Most studies have shown that platelet indices at the time of hospitalisation are a strong and independent predictor of impaired reperfusion and mortality in STEMI treated with primary PCI (11),(12). High PDW was found to be an independent predictor of adverse prognosis in patients with Heart Failure (HF) (13). However, none of the studies has quantified the thrombus burden in the infarct- related artery or attempted to demonstrate a relationship between the thrombus burden and the platelet indices. Thus, understanding the role of platelets in ACS may lead to new concepts and development of therapeutic strategies (1). In view of its diagnostic importance and prognostic significance, our study in patient’s diagnosed with ACS-STEMI aimed to emphasise the relationship between the platelet indices MPV, PDW and ACS. Hence, a prospective study was planned to evaluate the effectiveness of platelet indices which may determine the outcome of patients admitted with ACS-STEMI, and to estimate the diagnostic accuracy of platelet indices in determining the angiographic thrombus burden.

Material and Methods

A prospective cohort study was conducted at the university-level teaching hospital, in Government Medical College, Trivandrum, Kerala, India from April 2017 to May 2018, after obtaining ethical clearance from Institutional Review Board (IEC.No.05/15/2017/MCT). Written informed consent was taken from all the participants prior to the study.

The primary outcome was to determine the association between platelet indices, MACE and thrombus burden. The seven day in-hospital MACE included death, acute heart failure, reinfarction, stent thrombosis, or any repeat revascularisation. Thrombus burden in infarct related artery was graded according to Thrombolysis in Myocardial Infarction (TIMI) grading for thrombus burden (14). The secondary outcome included estimation of the diagnostic accuracy of platelet indices in determining the angiographic thrombus burden.

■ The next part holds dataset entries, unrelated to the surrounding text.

(* ===== verification/LogFindings.v ===== *)
(** * Runs in which the partition log misbehaves

    Concrete runs of [Log] on the simulated disk, without any injected fault: a sidecar that
    outlived a truncation, a foreign file name that parses, and a truncation that fails
    half-way. *)
From S2P Require Import Prelude Random Base RecordBatch SparseIndex Disk SimDisk Segment.
From S2P Require Import Chain SegmentFacts SegmentProps Log LogFacts LogRecovery LogDurable LogProps.

Definition big_options : Log.Options := Log.mkOptions 4096 16.

(** Four batches, a clean shutdown that writes the sidecar, a restart, a cut back to offset 1
    and three other batches of the same total size; then the process dies without writing
    the sidecar again. *)
Definition stale0 := Log.open log_dir big_options disk0.
Definition stale1 := put 1 [[1]] (log_of stale0.1) stale0.2.
Definition stale2 := put 1 [[1]] (after stale1).1 (after stale1).2.
Definition stale3 := put 1 [[1; 1]] (after stale2).1 (after stale2).2.
Definition stale4 := put 1 [[1]] (after stale3).1 (after stale3).2.
Definition stale5 := Log.open log_dir big_options (Log.destroy (after stale4).1 (after stale4).2).
Definition stale6 := Log.truncate_to 1 (log_of stale5.1) stale5.2.
Definition stale7 := put 2 [[2; 2]] stale6.1.2 stale6.2.
Definition stale8 := put 2 [[2]] (after stale7).1 (after stale7).2.
Definition stale9 := put 2 [[2]] (after stale8).1 (after stale8).2.
Definition stale10 := Log.fsync (after stale9).1 (after stale9).2.
Definition stale11 := Log.open log_dir big_options stale10.2.

Definition fresh_batches : list (list Z) :=
  [batch_bytes 0 (log_meta 1) [[1]]; batch_bytes 1 (log_meta 2) [[2; 2]];
   batch_bytes 2 (log_meta 2) [[2]]; batch_bytes 3 (log_meta 2) [[2]]].

(** C18: A sidecar that outlived a truncation hides intact data.  The log file holds four
    valid batches, all fsynced, and the log opens and knows its end; yet a read of offset 2
    returns nothing, as if the reader were caught up, or calls the batch too large for a
    buffer that holds the whole log, because recovery verifies only the last entry of the sidecar and keeps
    the others, one of which points into the middle of a batch. *)
Theorem stale_sidecar_hides_data :
  (valid_batches 0 (found_bytes stale10.2 (log_path log_dir 0))).1 = fresh_batches /\ stale10.1 = Ok tt /\
  ok stale11.1 = true /\ Log.next_offset_ (log_of stale11.1) = 4 /\
  (Log.read (log_of stale11.1) 2 1048576 stale11.2).1 = Ok [] /\
  (Log.read (log_of stale11.1) 2 4096 stale11.2).1 = fail kMessageTooLarge.
Proof. vm_compute. by split_and!. Qed.

(** A directory with a log of three records, and an empty file whose name is 2^64 in twenty
    digits. *)
Definition stray_name : chars := lit "18446744073709551616.log".
Definition stray0 := put 1 [[1]; [2]; [3]] (log_of log0.1) log0.2.
Definition stray1 := Log.fsync (after stray0).1 (after stray0).2.
Definition stray2 := Disk.open (join log_dir stray_name) kCreate stray1.2.
Definition stray3 := Log.open log_dir log_options stray2.2.

(** A foreign file can delete the log.  The name of a twenty-digit number that does not
    fit 64 bits wraps to offset 0 when it is parsed; opening the log then takes it for a
    second segment at 0, finds that it does not continue the first, and removes the files
    named after offset 0: the fsynced log itself. *)
Theorem stray_name_deletes_log :
  Segment.parse_log_name stray_name = Ok 0 /\
  Disk.files stray2.2 !! log_path log_dir 0 = Some (batch_bytes 0 (log_meta 1) [[1]; [2]; [3]]) /\
  ok stray3.1 = true /\ Disk.files stray3.2 !! log_path log_dir 0 = None.
Proof. vm_compute. by split_and!. Qed.

Definition halfway := Log.truncate_to 1 (after put3).1 (after put3).2.
Definition halfway4 := put 3 [[1]] halfway.1.2 halfway.2.
Definition halfway5 := Log.fsync (after halfway4).1 (after halfway4).2.
Definition halfway6 := Log.open log_dir log_options halfway5.2.

(** C19: A cut that fails has already deleted segments.  Truncating a log of two segments to
    an offset inside its first batch is refused as an invalid argument, but by then the second
    segment is gone with its files, while the log still claims its old end.  It then accepts
    and fsyncs a batch at that end, behind the hole, and the next open discards that batch. *)
Theorem failed_truncate_loses_segments :
  bases (after put3).1 = [0; 3] /\ ok (put3.1.1.1) = true /\
  halfway.1.1 = fail kInvalidArgument /\ bases halfway.1.2 = [0] /\ Log.next_offset_ halfway.1.2 = 4 /\
  Disk.files halfway.2 !! log_path log_dir 3 = None /\
  halfway4.1.1.1 = Ok 4 /\ halfway5.1 = Ok tt /\
  ok halfway6.1 = true /\ Log.next_offset_ (log_of halfway6.1) = 3 /\ Disk.files halfway6.2 !! log_path log_dir 4 = None.
Proof. vm_compute. by split_and!. Qed.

Sample size calculation: Expecting an incidence of 28.75% of MACE in the study population, the study required a sample size of 240 subjects (p-value <0.05 and 80% power) (15).

Inclusion criteria: All patients above 18 years who were admitted with chest pain within the window period of 12 hours, with Killip class I-IV, an Electrocardiogram (ECG) diagnosis of STEMI according to the 2018 Fourth Universal Definition of MI and agreed to undergo primary PCI were invited to participate in the study (16).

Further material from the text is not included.